Saved entries
-----

(** A decision of [classify_receipts] other than [CORRUPT]. *)
Lemma classify_inv events id r :
  classify_receipts events id = Ok r → tr_state r ≠ CORRUPT →
  (∀ e, e ∈ events → is_Some (stable_tool_name e)) ∧
  (∀ k, length (of_kind k events) ≤ 1) ∧
  ∃ intent, head (of_kind KIntent events) = Some intent ∧
  ((head (of_kind KStarted events) = None ∧ head (of_kind KSealed events) = None ∧
    head (of_kind KResult events) = None ∧ tr_state r = NOT_STARTED) ∨
   (∃ start, head (of_kind KStarted events) = Some start ∧
      (je_store_seq intent < je_store_seq start)%Z ∧
      after_start intent start (head (of_kind KSealed events)) (head (of_kind KResult events))
        events id = Ok r)).
Proof.
  unfold classify_receipts. intros H Hc.
  destruct (existsb _ events) eqn:En; [destruct Hc; by apply make_recovery_inv in H as [-> _]|].
  destruct (_ || _) eqn:El in H; [destruct Hc; by apply make_recovery_inv in H as [-> _]|].
  rewrite !orb_false_iff, !Nat.ltb_ge in El. split; [|split].
  - intros e He. rewrite <-not_true_iff_false, existsb_exists in En.
    destruct (decide (is_Some (stable_tool_name e))); [done|]. destruct En. exists e.
    split; [by apply list_elem_of_In|]. by rewrite bool_decide_eq_false_2.
  - intros []; tauto.
  - destruct (head (of_kind KIntent events)) as [intent|]; [|destruct Hc; by apply make_recovery_inv in H as [-> _]].
    exists intent. split; [done|]. destruct (head (of_kind KStarted events)) as [start|].
    + destruct (Z.leb_spec (je_store_seq start) (je_store_seq intent));
        [destruct Hc; by apply make_recovery_inv in H as [-> _]|]. right. eauto.
    + left. destruct (head (of_kind KSealed events)), (head (of_kind KResult events));
        apply make_recovery_inv in H as [Hst _]; done || by rewrite Hst in Hc.
Qed.

Lemma after_start_started intent start seal result events id r :
  after_start intent start seal result events id = Ok r → tr_state r ≠ NOT_STARTED.
Proof. unfold after_start. intros H. repeat case_match; by apply make_recovery_inv in H as [-> _]. Qed.

Lemma kind_intent e : kind_of e = KIntent ↔ event_type e = u "tool_call".
Proof. unfold kind_of. repeat case_bool_decide; naive_solver. Qed.

(** Without a durable start there is one receipt, the intent. *)
Lemma not_started_receipts events id r :
  classify_receipts events id = Ok r → auto_execute_allowed r = true →
  ∃ intent, events = [intent] ∧ event_type intent = u "tool_call".
Proof.
  intros H Ha%bool_decide_eq_true.
  apply classify_inv in H as (_ & Hlen & intent & Hi & [(Hs & Hse & Hr & _)|(start & _ & _ & H)]);
    [|by apply after_start_started in H|by rewrite Ha].
  assert (of_kind KIntent events = events) as Hall.
  { apply filter_true, Forall_forall. intros e He. pose proof (head_of_kind _ _ Hs e He). pose proof (head_of_kind _ _ Hse e He).
    pose proof (head_of_kind _ _ Hr e He). by destruct (kind_of e). }
  specialize (Hlen KIntent). rewrite Hall in Hlen, Hi. destruct events as [|e [|? ?]]; simplify_eq/=; [|lia].
  exists intent. split; [done|]. apply kind_intent.
  assert (intent ∈ of_kind KIntent [intent]) as [? _]%list_elem_of_filter by (rewrite Hall; left). done.
Qed.

(** *** No tool runs twice *)

(** A receipt of the tool call [id] of an attempt. *)
Definition receipt_of (attempt : AttemptRef) (id : pystr) (e : JournalEvent) : Prop :=
  event_attempt e = attempt ∧ event_type e ∈ TOOL_EXECUTION_RECEIPT_TYPES ∧
  py_eq (items_get (event_payload e) "call_id") (VStr id) = true.

(** A lookup is exhaustive: every receipt of [log] is in it, or it says that
    there were too many. *)
Definition lookup_exhaustive (log : list JournalEvent) (found : ToolExecutionReceiptLookup) : Prop :=
  ∀ e, e ∈ log → receipt_of (lk_attempt found) (lk_call_id found) e →
       e ∈ lk_events found ∨ lk_overflow found = true.

Lemma recover_inv {St : Type} (sk : DurableEventSink St) call_id page_size s r s' :
  recover_tool_side_effect sk call_id page_size s = (Ok r, s') →
  ∃ id lookup found, _required_text call_id 256 true = Ok id ∧
    jn_lookup (sk_journal sk) = Some lookup ∧ lookup (sk_attempt sk) id s = (Ok (Some found), s') ∧
    lk_attempt found = sk_attempt sk ∧ lk_call_id found = id ∧
    if lk_overflow found then tr_state r = CORRUPT
    else classify_receipts (lk_events found) id = Ok r.
Proof.
  unfold recover_tool_side_effect.
  intros (id & s1 & Hid & (n & s2 & Hn & H)%M_bind_ok)%M_bind_ok.
  unfold lift in Hid, Hn. injection Hid as Hid <-. injection Hn as _ <-.
  destruct (jn_lookup (sk_journal sk)) as [lookup|]; [|done].
  apply M_bind_ok in H as (found & s3 & Hl & H). destruct found as [found|]; [|done].
  destruct (bool_decide (lk_attempt found = sk_attempt sk) && bool_decide (lk_call_id found = id)) eqn:Eb;
    [|done]. simpl in H. apply andb_true_iff in Eb as [Ha%bool_decide_eq_true Hc%bool_decide_eq_true].
  exists id, lookup, found. destruct (lk_overflow found); unfold lift in H; injection H as H <-.
  - apply make_recovery_inv in H as [-> _]. split_and!; done.
  - split_and!; done.
Qed.

Lemma recovery_on_log {St : Type} (sk : DurableEventSink St)
    (log : list JournalEvent) (call_id page_size : pyval) s r s' id :
  (∀ lookup a i found s2, jn_lookup (sk_journal sk) = Some lookup →
     lookup a i s = (Ok (Some found), s2) → lookup_exhaustive log found) →
  recover_tool_side_effect sk call_id page_size s = (Ok r, s') →
  _required_text call_id 256 true = Ok id →
  ((∃ e, e ∈ log ∧ receipt_of (sk_attempt sk) id e ∧ event_type e ≠ u "tool_call") →
   auto_execute_allowed r = false) ∧
  (auto_execute_allowed r = true →
   ∃ intent, event_type intent = u "tool_call" ∧
             ∀ e, e ∈ log → receipt_of (sk_attempt sk) id e → e = intent).
Proof.
  intros Hex Hrec Hid.
  destruct (recover_inv _ _ _ _ _ _ Hrec) as (id' & lookup & found & Hid' & Hl & Hf & Ha & Hc & Hdec).
  assert (id' = id) as -> by congruence. specialize (Hex _ _ _ _ _ Hl Hf).
  assert (auto_execute_allowed r = true →
    ∃ intent, event_type intent = u "tool_call" ∧
              ∀ e, e ∈ log → receipt_of (sk_attempt sk) id e → e = intent) as Hauto.
  { intros Hr. destruct (lk_overflow found) eqn:Eo.
    - unfold auto_execute_allowed in Hr. by rewrite Hdec in Hr.
    - apply not_started_receipts in Hdec as (intent & Hev & Ht); [|done]. exists intent.
      split; [done|]. intros e He Hrc. rewrite <-Ha, <-Hc in Hrc.
      destruct (Hex e He Hrc) as [Hin|]; [|congruence]. rewrite Hev in Hin. by apply list_elem_of_singleton in Hin. }
  split; [|done]. intros (e & He & Hrc & Hne). destruct (auto_execute_allowed r) eqn:E; [|done].
  destruct (Hauto eq_refl) as (intent & Ht & Honly). destruct Hne. by rewrite (Honly e).
Qed.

-----

§ Exercise prompt
Output, exactly and in full, the lines from the start of the entries above through the line that contains "[-> _]|]. right. eauto.".

§ Answer to the exercise
(** A decision of [classify_receipts] other than [CORRUPT]. *)
Lemma classify_inv events id r :
  classify_receipts events id = Ok r → tr_state r ≠ CORRUPT →
  (∀ e, e ∈ events → is_Some (stable_tool_name e)) ∧
  (∀ k, length (of_kind k events) ≤ 1) ∧
  ∃ intent, head (of_kind KIntent events) = Some intent ∧
  ((head (of_kind KStarted events) = None ∧ head (of_kind KSealed events) = None ∧
    head (of_kind KResult events) = None ∧ tr_state r = NOT_STARTED) ∨
   (∃ start, head (of_kind KStarted events) = Some start ∧
      (je_store_seq intent < je_store_seq start)%Z ∧
      after_start intent start (head (of_kind KSealed events)) (head (of_kind KResult events))
        events id = Ok r)).
Proof.
  unfold classify_receipts. intros H Hc.
  destruct (existsb _ events) eqn:En; [destruct Hc; by apply make_recovery_inv in H as [-> _]|].
  destruct (_ || _) eqn:El in H; [destruct Hc; by apply make_recovery_inv in H as [-> _]|].
  rewrite !orb_false_iff, !Nat.ltb_ge in El. split; [|split].
  - intros e He. rewrite <-not_true_iff_false, existsb_exists in En.
    destruct (decide (is_Some (stable_tool_name e))); [done|]. destruct En. exists e.
    split; [by apply list_elem_of_In|]. by rewrite bool_decide_eq_false_2.
  - intros []; tauto.
  - destruct (head (of_kind KIntent events)) as [intent|]; [|destruct Hc; by apply make_recovery_inv in H as [-> _]].
    exists intent. split; [done|]. destruct (head (of_kind KStarted events)) as [start|].
    + destruct (Z.leb_spec (je_store_seq start) (je_store_seq intent));
        [destruct Hc; by apply make_recovery_inv in H as [-> _]|]. right. eauto.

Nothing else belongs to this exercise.